February 20, 2012 | Unregistered CommenterCharlie Brown

You have managed to describe the meal so vividly that I can see it all and I can almost taste it too! I saw in the Guardian on line that a scientist in Holland has the answer to the global food crisis - he is growing beef in the lab from stem cells - and he wants Heston to be the first to cook it and serve it in his Fat Duck restaurant!

February 20, 2012 | Unregistered CommenterMA

Hi Cha - Can I hold you to that? Let's say Easter? Booking lines for April open on 1st March ;) Sadly, I didn't get one of me and BB, he was very patient with the food photos and I didn't want him to have to wait any longer than he did already. Photos came out alright except that it was a cold day so there was a lot of blue in them. I tried to add some warmth on photoshop, but it didn't work very well in some of them, e.g. the brown bread ice cream.

Hi Ma - what a fantastic idea! It does sound a little bit odd, but we do need to find a way to produce food without so much damage to the environment. Bet Heston is just the right man for the job.

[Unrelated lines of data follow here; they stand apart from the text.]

Lemma supervisor_startable g r ids nid :
  Supervisor.get_next_node_ids g r = Some ids → nid ∈ ids → startable g r nid.
Proof.
  unfold Supervisor.get_next_node_ids. destruct (is_terminal_run r).
  { by intros [= <-] ?%elem_of_nil. }
  destruct (negb _); [by intros [= <-] ?%elem_of_nil|].
  case_bool_decide as He; [intros [= <-] Hn; by apply entries_startable|].
  destruct (List.find _ _) as [n|] eqn:E; intros [= <-]; simpl; [|by intros ?%elem_of_nil].
  intros ->%list_elem_of_singleton. apply find_Some_first in E as [Hin H].
  unfold Supervisor.ready in H. split_bools. apply ready_startable; [|done..].
  apply elem_of_node_ids. eauto.
Qed.
Lemma pipeline_startable g r ids nid : edges_known g → graph_acyclic g →
  Pipeline.get_next_node_ids g r = Some ids → nid ∈ ids → startable g r nid.
Proof.
  intros Hk Ha. unfold Pipeline.get_next_node_ids. destruct (is_terminal_run r).
  { by intros [= <-] ?%elem_of_nil. }
  destruct (negb _); [by intros [= <-] ?%elem_of_nil|].
  case_bool_decide as He.
  { intros [= <-] Hn. apply entries_startable; [done|]. eapply elem_of_take in Hn as (i & Hi & _).
    by eapply list_elem_of_lookup_2. }
  destruct (pipeline_order g Hk) as (order & -> & Hp & _). simpl.
  destruct (List.find _ _) as [n|] eqn:E; intros [= <-]; simpl; [|by intros ?%elem_of_nil].
  intros ->%list_elem_of_singleton. apply find_Some_first in E as [Hin H].
  split_bools. apply ready_startable; [|done..]. by rewrite <-(Hp Ha).
Qed.
Lemma fan_out_startable g r ids nid :
  FanOut.get_next_node_ids g r = Some ids → nid ∈ ids → startable g r nid.
Proof.
  unfold FanOut.get_next_node_ids. destruct (is_terminal_run r).
  { by intros [= <-] ?%elem_of_nil. }
  case_bool_decide as He; [intros [= <-] Hn; by apply entries_startable|].
  intros [= <-] (n & -> & [[Hs Hp] Hn]%list_elem_of_filter)%list_elem_of_fmap.
  apply ready_startable; [apply elem_of_node_ids; eauto|done|].
  destruct Hp as [Hp|?]; [|done]. unfold all_predecessors_done. by rewrite Hp.
Qed.
Lemma swarm_startable g r ids nid :
  Swarm.get_next_node_ids g r = Some ids → nid ∈ ids → startable g r nid.
Proof.
  unfold Swarm.get_next_node_ids. destruct (is_terminal_run r).
  { by intros [= <-] ?%elem_of_nil. }
  case_bool_decide as He; [intros [= <-] Hn; by apply entries_startable|].
  by intros [= <-] ?%elem_of_nil.
Qed.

February 20, 2012 | Registered CommenterVix

Ate this in Melbourne after all the hype. Somewhat disappointed in my experience. The lauded triple cooked chips were, to use a culinary term, crap. No light and fluffy in the middle - they were virtually hollow - and overcooked to the max. Luke warm and uninspiring!! The tipsy cake brioche was delicate, but the whole unit was thin on flavour and profoundly over sweet. Portions were generous but I've frequently eaten much better al a carte on many occasions. Me thinks he tries to do too much as there wasn't anything here that you couldn't get elsewhere. And better!